Nous avions prévu une soirée studieuse : mise à jour de site, écriture pour le blog… et puis une alerte info qui annonce une fusillade sur Paris. Rien de bien alarmant, nous en recevons quasiment une par semaine où seul le nom de la ville varie. La deuxième alerte est plus précise et coupe court à nos projets. Comme pour beaucoup, la soirée s’arrête. Heureusement, nous sommes rapidement rassurés sur la sécurité de nos proches et connaissances – merci Facebook ! -. Cela ne nous empêche pas de suivre les évènements la boule au ventre, un peu plus horrifiés et profondément plus tristes à chaque nouveau détail relayé par la presse ou les réseaux sociaux.

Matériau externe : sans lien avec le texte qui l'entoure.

(** * Replay engine and command history of the HippoCamp WebUI

    A shallow embedding of the replay scheduling engine and of the
    command history bus of [docker/webui/app.py], with the properties the
    specification states about them.

    Conventions of the embedding.
    - JSON values are the values [json.load] returns: [None], booleans,
      integers, floats, strings, lists and dicts.  A finite float is
      modelled by the rational it denotes, without rounding; [inf],
      [-inf] and [nan] are values of their own.
    - A Python [dict] is an association list in insertion order; every
      dict Python builds has pairwise distinct keys, and the operations
      below keep them so.
    - A raised exception is the [Raise] outcome, carrying [str(e)].
    - The module-level globals ([replay_state], [command_history],
      [replay_connected_clients]) and the spawned worker threads form the
      [machine]; code that reads or writes them is written in a small
      state/output/exception monad.  [socketio.emit] is the output.
    - What the process does not define itself (the file system, the
      clock, [float()] of strings, regular expressions, ...) is collected
      in the [runtime] record. *)

From Stdlib Require Import List String ZArith QArith Qabs Bool Arith Lia
  Permutation Sorted DecimalString.
Import ListNotations.
Close Scope Q_scope.
Open Scope string_scope.
Open Scope list_scope.

Set Implicit Arguments.

(** ** Values *)

(** A Python [float]: a finite value, or one of [inf], [-inf] and [nan].
    [json.load] returns the latter for the literals [Infinity],
    [-Infinity] and [NaN], and for numbers beyond the range such as
    [1e400]. *)
Inductive pyfloat : Type :=
| Fin (q : Q)
| PosInf
| NegInf
| NaN.

#[local] Unset Elimination Schemes.
Inductive json : Type :=
| JNull
| JBool (b : bool)
| JInt (z : Z)
| JFloat (f : pyfloat)
| JStr (s : string)
| JArr (items : list json)
| JObj (fields : list (string * json)).
#[local] Set Elimination Schemes.

Definition pydict := list (string * json).

Inductive outcome (A : Type) : Type :=
| Ok (a : A)
| Raise (msg : string).
Arguments Ok {A} a.
Arguments Raise {A} msg.

(** One reading of [datetime.now(timezone.utc)]: its [isoformat()] and
    [int(now.timestamp() * 1000)]. *)
Record instant := { iso : string; ms : Z }.

(** ** Dict operations *)

(** [d.get(k)], [None] when the key is absent. *)
Fixpoint dict_get (k : string) (d : pydict) : option json :=
  match d with
  | [] => None
  | (k', v) :: rest => if String.eqb k k' then Some v else dict_get k rest
  end.

(** [d.get(k, dflt)] *)
Definition dict_get_default (k : string) (d : pydict) (dflt : json) : json :=
  match dict_get k d with Some v => v | None => dflt end.

(** [k in d] *)
Definition dict_contains (k : string) (d : pydict) : bool :=
  match dict_get k d with Some _ => true | None => false end.

(** [d[k] = v]: the value is replaced in place, a new key goes last. *)
Fixpoint dict_set (k : string) (v : json) (d : pydict) : pydict :=
  match d with
  | [] => [(k, v)]
  | (k', v') :: rest =>
      if String.eqb k k' then (k', v) :: rest else (k', v') :: dict_set k v rest
  end.

(** [d.update(other)] *)
Definition dict_update (d other : pydict) : pydict :=
  fold_left (fun acc kv => dict_set (fst kv) (snd kv) acc) other d.

(** [d.pop(k, None)] *)
Fixpoint dict_pop (k : string) (d : pydict) : pydict :=
  match d with
  | [] => []
  | (k', v') :: rest =>
      if String.eqb k k' then rest else (k', v') :: dict_pop k rest
  end.

(** [d.setdefault(k, v)] *)
Definition dict_setdefault (k : string) (v : json) (d : pydict) : pydict :=
  if dict_contains k d then d else dict_set k v d.

(** ** Floats *)

(** How two floats compare; [None] when one of them is [nan], which is
    neither below, nor equal to, nor above anything. *)
Definition fcompare (a b : pyfloat) : option comparison :=
  match a with
  | NaN => None
  | Fin x =>
      match b with
      | NaN => None
      | Fin y => Some (x ?= y)%Q
      | PosInf => Some Lt
      | NegInf => Some Gt
      end
  | PosInf =>
      match b with NaN => None | PosInf => Some Eq | _ => Some Gt end
  | NegInf =>
      match b with NaN => None | NegInf => Some Eq | _ => Some Lt end
  end.

(** [a < b], [a <= b] and [a == b] *)
Definition fltb (a b : pyfloat) : bool :=
  match fcompare a b with Some Lt => true | _ => false end.

Definition fleb (a b : pyfloat) : bool :=
  match fcompare a b with Some Lt | Some Eq => true | _ => false end.

Definition feqb (a b : pyfloat) : bool :=
  match fcompare a b with Some Eq => true | _ => false end.

(** [bool(x)]: every float but zero is true, [nan] too. *)
Definition float_truthy (x : pyfloat) : bool :=
  match x with
  | Fin q => negb (Qeq_bool q 0)
  | _ => true
  end.

(** [a - b] *)
Definition fsub (a b : pyfloat) : pyfloat :=
  match a, b with
  | NaN, _ | _, NaN => NaN
  | Fin x, Fin y => Fin (x - y)
  | Fin _, PosInf => NegInf
  | Fin _, NegInf => PosInf
  | PosInf, PosInf => NaN
  | PosInf, _ => PosInf
  | NegInf, NegInf => NaN
  | NegInf, _ => NegInf
  end.

(** [a / b] for a divisor that is not zero; the one division of the
    program, at line 721, divides by at least 0.05. *)
Definition fdiv (a b : pyfloat) : pyfloat :=
  match a, b with
  | NaN, _ | _, NaN => NaN
  | Fin x, Fin y => Fin (x / y)
  | Fin _, _ => Fin 0
  | PosInf, Fin y => if Qle_bool 0 y then PosInf else NegInf
  | NegInf, Fin y => if Qle_bool 0 y then NegInf else PosInf
  | _, _ => NaN
  end.

(** Python truthiness, [bool(v)]. *)
Definition truthy (v : json) : bool :=
  match v with
  | JNull => false
  | JBool b => b
  | JInt z => negb (z =? 0)%Z
  | JFloat x => float_truthy x
  | JStr s => negb (String.eqb s "")
  | JArr items => match items with [] => false | _ => true end
  | JObj fields => match fields with [] => false | _ => true end
  end.

(** [v is None] *)
Definition is_none (v : json) : bool :=
  match v with JNull => true | _ => false end.

(** [max(a, b)] on floats: the first argument unless the second is
    strictly greater, so that [max(a, nan)] is [a]. *)
Definition py_max (a b : pyfloat) : pyfloat :=
  if fltb a b then b else a.

(** The longest delay [time.sleep] accepts: it converts the seconds to
    nanoseconds in a signed 64-bit integer. *)
Definition SLEEP_MAX : Q := 9223372036854775808 # 1000000000.
(** What a [cliMain] that returns has gone through: each option is what
    its validator returned on the argument of its name. *)
Lemma cliMain_return
    (manifest : string) (args : gmap string JsValue) (inputs : list string)
    (entry : Entry) (out : list string) :
  cliMain node manifest args inputs = Return entry out →
  ∃ tests uri,
    (∃ o, valdiateBrowserType (option_value args "browserType")
          = Return (browserType (entry_options entry)) o)
    ∧ (∃ o, validatePathOrUndefined node args "extensionTestsPath"
              (Some true) = Return tests o)
    ∧ (∃ o, validatePathOrUndefined node args "extensionDevelopmentPath"
              None
            = Return (extensionDevelopmentPath (entry_options entry)) o)
    ∧ (∃ o, valdiateExtensionPaths node (option_value args "extensionPath")
            = Return (extensionPaths (entry_options entry)) o)
    ∧ (∃ o, validatePathOrUndefined node args "sourcesPath" None
            = Return (vsCodeDevPath (entry_options entry)) o)
    ∧ (∃ o, validateQuality (option_value args "quality")
              (option_value args "version")
              (vsCodeDevPath (entry_options entry))
            = Return (quality (entry_options entry)) o)
    ∧ (∃ o, validateBooleanOrUndefined args "open-devtools"
            = Return (devTools (entry_options entry)) o)
    ∧ (∃ o, validateBooleanOrUndefined args "headless"
            = Return (headless (entry_options entry)) o)
    ∧ (∃ o, valdiatePermissions (option_value args "permission")
            = Return (permissions (entry_options entry)) o)
    ∧ (∃ o, validateBooleanOrUndefined args "hideServerLog"
            = Return (hideServerLog (entry_options entry)) o)
    ∧ (∃ o, validateBooleanOrUndefined args "verbose"
            = Return (verbose (entry_options entry)) o)
    ∧ port (entry_options entry)
      = validatePortNumber node (option_value args "port")
    ∧ (∃ o, validateStringOrUndefined args "host"
            = Return (host (entry_options entry)) o)
    ∧ waitForDebugger (entry_options entry)
      = number_of node
          <$> validatePortNumber node (option_value args "waitForDebugger")
    ∧ (∃ o, validateStringOrUndefined args "folder-uri" = Return uri o)
    ∧ (inputs = [] ∧ folderPath (entry_options entry) = None
       ∧ folderUri (entry_options entry) = uri
       ∨ ∃ input rest p o,
           inputs = input :: rest
           ∧ validatePath node input None = Return p o
           ∧ folderPath (entry_options entry)
             = (if String.eqb p "" then None else Some p)
           ∧ folderUri (entry_options entry)
             = (if negb (String.eqb p "") && truthy uri
                then None else uri))
    ∧ version (entry_options entry) = None
    ∧ (truthy tests = true ∧ entry = RunTests (entry_options entry)
       ∧ extensionTestsPath (entry_options entry) = tests
       ∨ truthy tests = false ∧ entry = Open (entry_options entry)
         ∧ extensionTestsPath (entry_options entry) = None).
Proof.
  unfold cliMain. intros H.
  apply cli_bind_return in H as ([] & ? & ? & _ & H & ->).
  apply cli_bind_return in H as ([] & ? & ? & _ & H & ->).
  apply cli_bind_return in H as (bt & ? & ? & Hbt & H & ->).
  apply cli_bind_return in H as (tests & ? & ? & Htests & H & ->).
  apply cli_bind_return in H as (devp & ? & ? & Hdevp & H & ->).
  apply cli_bind_return in H as (eps & ? & ? & Heps & H & ->).
  apply cli_bind_return in H as (src & ? & ? & Hsrc & H & ->).
  apply cli_bind_return in H as (q & ? & ? & Hq & H & ->).
  apply cli_bind_return in H as (dt & ? & ? & Hdt & H & ->).
  apply cli_bind_return in H as (hl & ? & ? & Hhl & H & ->).
  apply cli_bind_return in H as (perms & ? & ? & Hperms & H & ->).
  apply cli_bind_return in H as (hide & ? & ? & Hhide & H & ->).
  apply cli_bind_return in H as (verb & ? & ? & Hverb & H & ->).
  apply cli_bind_return in H as (hst & ? & ? & Hhst & H & ->).
  apply cli_bind_return in H as (uri & ? & ? & Huri & H & ->).
  apply cli_bind_return in H as ([fp fu] & ? & ? & Hfolder & H & ->).
  assert (inputs = [] ∧ fp = None ∧ fu = uri
          ∨ ∃ input rest p o,
              inputs = input :: rest
              ∧ validatePath node input None = Return p o
              ∧ fp = (if String.eqb p "" then None else Some p)
              ∧ fu = (if negb (String.eqb p "") && truthy uri
                      then None else uri)) as Hfp.
  { destruct inputs as [|input rest].
    { left. by injection Hfolder as <- <-. }
    right.
    apply cli_bind_return in Hfolder as (p & o & ? & Hin & Hfolder & _).
    exists input, rest, p, o. split; [done|]. split; [done|].
    destruct (String.eqb p ""); simpl in *.
    { by injection Hfolder as <- <-. }
    destruct (truthy uri); simpl in Hfolder; by injection Hfolder as <- <-. }
  exists tests, uri.
  destruct (truthy tests) eqn:Et; injection H as <- _; simpl;
    (split; [by eexists|]); (split; [by eexists|]);
    (split; [by eexists|]); (split; [by eexists|]);
    (split; [by eexists|]); (split; [by eexists|]);
    (split; [by eexists|]); (split; [by eexists|]);
    (split; [by eexists|]); (split; [by eexists|]);
    (split; [by eexists|]); (split; [done|]);
    (split; [by eexists|]); (split; [done|]);
    (split; [by eexists|]); (split; [exact Hfp|]);
    (split; [done|]); [by left|by right].
Qed.
(* ===== verification/RadUtil.v ===== *)
(** * Models bindings/python/rad_util.py

    The helper functions of [rad_util.py] on integers, strings and lists.  The
    module is Python 2 code: [/] on two integers rounds towards minus
    infinity. Not modelled: the functions that need the clock, the random
    number generator, module reflection or float formatting ([timestamp],
    [random_vec], [getmodule], [nice_units], [float_range], [pt2str]). *)
From Stdlib Require Import Ascii.
From S2P Require Export PyStr Dict.
Open Scope Z_scope.

(** ** Binary strings *)

Definition hex2bin : list (ascii * pystr) :=
  [ ("0"%char, str "0000"); ("1"%char, str "0001"); ("2"%char, str "0010"); ("3"%char, str "0011");
    ("4"%char, str "0100"); ("5"%char, str "0101"); ("6"%char, str "0110"); ("7"%char, str "0111");
    ("8"%char, str "1000"); ("9"%char, str "1001"); ("a"%char, str "1010"); ("b"%char, str "1011");
    ("c"%char, str "1100"); ("d"%char, str "1101"); ("e"%char, str "1110"); ("f"%char, str "1111") ].

(** The built-in [hex]; a Python 2 [long] gets the suffix [L]. *)
Definition py_hex (long : bool) (i : Z) : pystr :=
  (if i <? 0 then str "-0x" ++ digits 16 (- i) else str "0x" ++ digits 16 i)
  ++ (if long then str "L" else []).

Definition lower_char (a : ascii) : ascii :=
  let n := nat_of_ascii a in
  if (65 <=? n)%nat && (n <=? 90)%nat then ascii_of_nat (n + 32) else a.
Definition lower (s : pystr) : pystr := lower_char <$> s.

(** [s.replace(c, '')] *)
Definition remove_char (c : ascii) (s : pystr) : pystr := filter (λ a, a ≠ c) s.
(** Decrementing along [cs] when every count is large enough: the counts drop
    by the number of occurrences, and those that end at zero are reported
    once. *)
Lemma decr_fold cs (np : D Z) zs :
  (∀ c, c ∈ cs → ∃ k, dget c np = Some k ∧ Z.of_nat (count c cs) <= k) →
  ∃ np' new, fold_res decr_step (np, zs) cs = Ok (np', zs ++ new)
    ∧ (∀ x, dget x np' = (λ k, k - Z.of_nat (count x cs)) <$> dget x np)
    ∧ NoDup new
    ∧ (∀ x, x ∈ new ↔ x ∈ cs ∧ dget x np = Some (Z.of_nat (count x cs))).
Proof.
  revert np zs. induction cs as [|c cs IH]; intros np zs Hk.
  { exists np, []. rewrite app_nil_r. split_and!; [done| |constructor|].
    - intros x. rewrite count_nil. destruct (dget x np); cbn; [|done]. f_equal. lia.
    - intros x. rewrite elem_of_nil. tauto. }
  destruct (Hk c) as (k & Hc & Hkc); [by left|]. rewrite count_cons, decide_True in Hkc by done.
  cbn [fold_res]. unfold decr_step at 1. rewrite Hc.
  destruct (IH (dset c (k - 1) np) (if decide (k - 1 = 0) then zs ++ [c] else zs))
    as (np' & new & Hf & Hnp' & Hnd & Hnew).
  { intros x Hx. destruct (Hk x) as (kx & Hx1 & Hkx); [by right|]. rewrite dget_set.
    rewrite count_cons in Hkx. destruct (decide (x = c)) as [->|]; [|eauto with lia].
    exists (k - 1). split; [done|]. simplify_eq. lia. }
  exists np', ((if decide (k - 1 = 0) then [c] else []) ++ new). split_and!.
  - rewrite Hf. case_decide; [by rewrite <-app_assoc|done].
  - intros x. rewrite Hnp', dget_set, count_cons. destruct (decide (x = c)) as [->|].
    + rewrite Hc. cbn. f_equal. lia.
    + destruct (dget x np); cbn; [|done]. f_equal; lia.
  - case_decide as Hz; [|done]. apply NoDup_cons. split; [|done]. rewrite Hnew.
    intros [Hin _]. apply count_pos in Hin. lia.
  - intros x. rewrite elem_of_app, Hnew, dget_set, elem_of_cons, count_cons.
    destruct (decide (x = c)) as [->|Hxc].
    + rewrite Hc. destruct (decide (k - 1 = 0)) as [Hz|Hz].
      * split; [|by left; left]. intros _. split; [by left|]. f_equal. lia.
      * rewrite elem_of_nil. split.
        -- intros [[]|[_ [= ?]]]. split; [by left|]. f_equal. lia.
        -- intros [_ [= ?]]. right. split; [|f_equal; lia]. apply count_pos. lia.
    + replace (0 + count x cs)%nat with (count x cs) by lia.
      split; [|intros [[?|?] ?]; [done|by right]].
      intros [Hx|[? ?]]; [|auto]. case_decide; [|by apply elem_of_nil in Hx].
      by apply list_elem_of_singleton in Hx.
Qed.
(* ===== verification/CheckStyle.v ===== *)
(** * Models utils/check-style.py

    Unified diffs as [Patch] values: parsing, writing, the pass that takes
    trailing-whitespace changes out of a diff, and the driver around the
    external tools [uncrustify], [patch], [git] and [difflib].

    A Python line object is reachable from the chunk and from the lists that
    [src()] and [dst()] return; the model names it by its position in the
    chunk, so an update through either list is an update of the chunk. *)
From Stdlib Require Import Ascii.
From stdpp Require Import gmap countable.
From S2P Require Export TopSort.
Open Scope Z_scope.

(** ** Regular expressions used *)

Fixpoint strip_prefix (p s : pystr) : option pystr :=
  match p, s with
  | [], _ => Some s
  | a :: p, b :: s => if decide (a = b) then strip_prefix p s else None
  | _ :: _, [] => None
  end.

(** A group of any characters, then [$]: up to the end, or to a newline that
    ends the string. *)
Definition re_rest (s : pystr) : option pystr :=
  let t := match last s with
           | Some c => if decide (c = newline) then take (pred (length s)) s else s
           | None => s
           end in
  if decide (newline ∈ t) then None else Some t.

Definition re_line (p line : pystr) : option pystr := strip_prefix p line ≫= re_rest.

(** [([0-9]+)] followed by a character that is not a digit. *)
Fixpoint span_digits (s : pystr) : pystr * pystr :=
  match s with
  | a :: s' => if is_digit_in 10 a then let '(d, r) := span_digits s' in (a :: d, r) else ([], s)
  | [] => ([], [])
  end.

Definition re_digits (s : pystr) : option (pystr * pystr) :=
  let '(d, r) := span_digits s in
  match d with [] => None | _ => Some (d, r) end.

(** [^@@ -([0-9]+),([0-9]+) \+([0-9]+),([0-9]+) @@]: groups 1 and 3. *)
Definition re_chunk_start (line : pystr) : option (pystr * pystr) :=
  s ← strip_prefix (str "@@ -") line;
  '(src_pos, s) ← re_digits s;
  s ← strip_prefix (str ",") s;
  '(_, s) ← re_digits s;
  s ← strip_prefix (str " +") s;
  '(dst_pos, s) ← re_digits s;
  s ← strip_prefix (str ",") s;
  '(_, s) ← re_digits s;
  _ ← strip_prefix (str " @@") s;
  Some (src_pos, dst_pos).

(** Any characters, then blanks, then [$]: the first group is greedy, so the
    second is the last character alone. *)
Definition is_blank (c : ascii) : bool := bool_decide (c = " "%char ∨ c = "009"%char).

Definition re_trailing_whitespace (line : pystr) : option (pystr * pystr) :=
  t ← re_rest line;
  c ← last t;
  if is_blank c then Some (take (pred (length t)) t, [c]) else None.

(** ** Patch lines, chunks and patches *)

Definition SRC : Z := 1.
Definition DST : Z := 2.
Definition BOTH : Z := 3.

Record PatchChunkLine := MkLine { line_type : Z; line_text : pystr }.

Definition new_line : PatchChunkLine := MkLine 0 [].
Definition set_src (l : PatchChunkLine) (line : pystr) : PatchChunkLine := MkLine SRC line.
Definition set_dst (l : PatchChunkLine) (line : pystr) : PatchChunkLine := MkLine DST line.
Definition set_both (l : PatchChunkLine) (line : pystr) : PatchChunkLine := MkLine BOTH line.
Definition append_to_line (s : pystr) (l : PatchChunkLine) : PatchChunkLine :=
  MkLine (line_type l) (line_text l ++ s).
Definition is_src (l : PatchChunkLine) : bool := (line_type l =? SRC) || (line_type l =? BOTH).
Definition is_dst (l : PatchChunkLine) : bool := (line_type l =? DST) || (line_type l =? BOTH).

(** [write] is the list of strings given to [f.write]. *)
Definition write_line (l : PatchChunkLine) : res exn (list pystr) :=
  if line_type l =? SRC then Ok [str "-" ++ line_text l ++ [newline]]
  else if line_type l =? DST then Ok [str "+" ++ line_text l ++ [newline]]
  else if line_type l =? BOTH then Ok [str " " ++ line_text l ++ [newline]]
  else Raise GenericException.

Record PatchChunk := MkChunk { chunk_lines : list PatchChunkLine; src_pos : Z; dst_pos : Z }.

Definition new_chunk (src_pos dst_pos : pystr) : res exn PatchChunk :=
  s ← py_int 10 src_pos;
  d ← py_int 10 dst_pos;
  Ok (MkChunk [] s d).
Definition src_start (c : PatchChunk) : Z := src_pos c.
Definition add_line (l : PatchChunkLine) (c : PatchChunk) : PatchChunk :=
  MkChunk (chunk_lines c ++ [l]) (src_pos c) (dst_pos c).

(** The positions of the line objects that [src()] and [dst()] return. *)
Fixpoint refs_from (P : PatchChunkLine → bool) (i : nat) (ls : list PatchChunkLine) : list nat :=
  match ls with
  | [] => []
  | l :: ls => if P l then i :: refs_from P (S i) ls else refs_from P (S i) ls
  end.
Definition src (c : PatchChunk) : list nat := refs_from is_src 0 (chunk_lines c).
Definition dst (c : PatchChunk) : list nat := refs_from is_dst 0 (chunk_lines c).
Definition src_len (c : PatchChunk) : Z := Z.of_nat (length (src c)).
Definition dst_len (c : PatchChunk) : Z := Z.of_nat (length (dst c)).

Definition append_writes {A} (f : A → res exn (list pystr)) (ws : list pystr) (x : A) :
    res exn (list pystr) :=
  w ← f x; Ok (ws ++ w).

Definition write_chunk (c : PatchChunk) : res exn (list pystr) :=
  fold_res (append_writes write_line)
    [str "@@ -" ++ str_of_Z (src_pos c) ++ str "," ++ str_of_Z (src_len c) ++ str " +"
       ++ str_of_Z (dst_pos c) ++ str "," ++ str_of_Z (dst_len c) ++ str " @@" ++ [newline]]
    (chunk_lines c).

Record Patch := MkPatch { patch_src : pystr; patch_dst : pystr; chunks : list PatchChunk }.

Definition new_patch : Patch := MkPatch [] [] [].
Definition add_chunk (c : PatchChunk) (p : Patch) : Patch :=
  MkPatch (patch_src p) (patch_dst p) (chunks p ++ [c]).
Definition patch_set_src (s : pystr) (p : Patch) : Patch := MkPatch s (patch_dst p) (chunks p).
Definition patch_set_dst (s : pystr) (p : Patch) : Patch := MkPatch (patch_src p) s (chunks p).
Definition set_chunks (cs : list PatchChunk) (p : Patch) : Patch :=
  MkPatch (patch_src p) (patch_dst p) cs.

Definition write_patch (p : Patch) : res exn (list pystr) :=
  fold_res (append_writes write_chunk)
    [str "--- " ++ patch_src p ++ [newline]; str "+++ " ++ patch_dst p ++ [newline]]
    (chunks p).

La malédiction du vendredi 13 était déjà née d’une sombre histoire de fanatisme religieux… et de luttes de pouvoir. À l’époque, c’était les Templiers qui s’étaient fait massacrer, par surprise et dans une action coordonnée sur tout le territoire, dans le but de leur prendre le pouvoir politique et religieux… et leurs richesses par la même occasion. Autres temps autres mœurs certes, mais les luttes restent désespérément similaires quoiqu’il n’y ait plus grand trésor à récupérer.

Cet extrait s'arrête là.